(** A star whose continuation always succeeds takes all it can. *)
Lemma star_greedy c g : forall rest caps (k : Re.cont),
  Str.all c g = true ->
  match rest with String b _ => c b = false | EmptyString => True end ->
  (forall mt r caps', k mt r caps' <> None) ->
  Re.star c (g +:+ rest) caps k = k g rest caps.
Proof.
  induction g as [| a g IH]; intros rest caps k Hg Hr Hk.
  - now apply star_stop.
  - simpl in Hg. apply andb_true_iff in Hg as [Ha Hg].
    change (String a g +:+ rest) with (String a (g +:+ rest)).
    cbn [Re.star]. rewrite Ha.
    rewrite (IH rest caps (fun mt r => k (String a mt) r) Hg Hr)
      by (intros; apply Hk).
    destruct (k (String a g) rest caps) eqn:E; [reflexivity |].
    now destruct (Hk _ _ _ E).
Qed.

(** A star gives back its last character when the continuation needs
    it. *)
Lemma star_gives_back c g0 a rest caps res : forall (k : Re.cont),
  Str.all c g0 = true -> c a = true ->
  match rest with String b _ => c b = false | EmptyString => True end ->
  k (g0 +:+ String a "") rest caps = None ->
  k g0 (String a rest) caps = Some res ->
  Re.star c (g0 +:+ String a rest) caps k = Some res.
Proof.
  induction g0 as [| b g0 IH]; intros k Hg Ha Hr Hnone Hsome.
  - change ("" +:+ String a rest) with (String a rest).
    cbn [Re.star]. rewrite Ha.
    rewrite (star_stop c rest caps _ Hr). 
    change ("" +:+ String a "") with (String a "") in Hnone.
    now rewrite Hnone.
  - simpl in Hg. apply andb_true_iff in Hg as [Hb Hg].
    change (String b g0 +:+ String a rest) with (String b (g0 +:+ String a rest)).
    cbn [Re.star]. rewrite Hb.
    now rewrite (IH (fun mt r => k (String b mt) r) Hg Ha Hr Hnone Hsome).
Qed.

Lemma search_at r s m :
  Re.match_at r s = Some m -> Re.search r s = Some m.
Proof. intros H. destruct s; simpl; now rewrite H. Qed.

End ReFacts.

(** ** Floats *)

Section FloatFacts.

Lemma split_dot_digits d t :
  Str.all Re.digit d = true ->
  Float.split_dot (d +:+ t) =
    (d +:+ fst (Float.split_dot t), snd (Float.split_dot t)).
Proof.
  induction d as [|a d IH]; simpl; intros H.
  - now destruct (Float.split_dot t).
  - apply andb_true_iff in H as [Ha Hd].
    rewrite (digit_not_dot a Ha), (IH Hd). reflexivity.
Qed.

PROBLEM DESCRIPTION:
Where a line of the records above holds the word "continuation", copy that line.

RESULT OF THE TASK:
(** A star whose continuation always succeeds takes all it can. *)
(** A star gives back its last character when the continuation needs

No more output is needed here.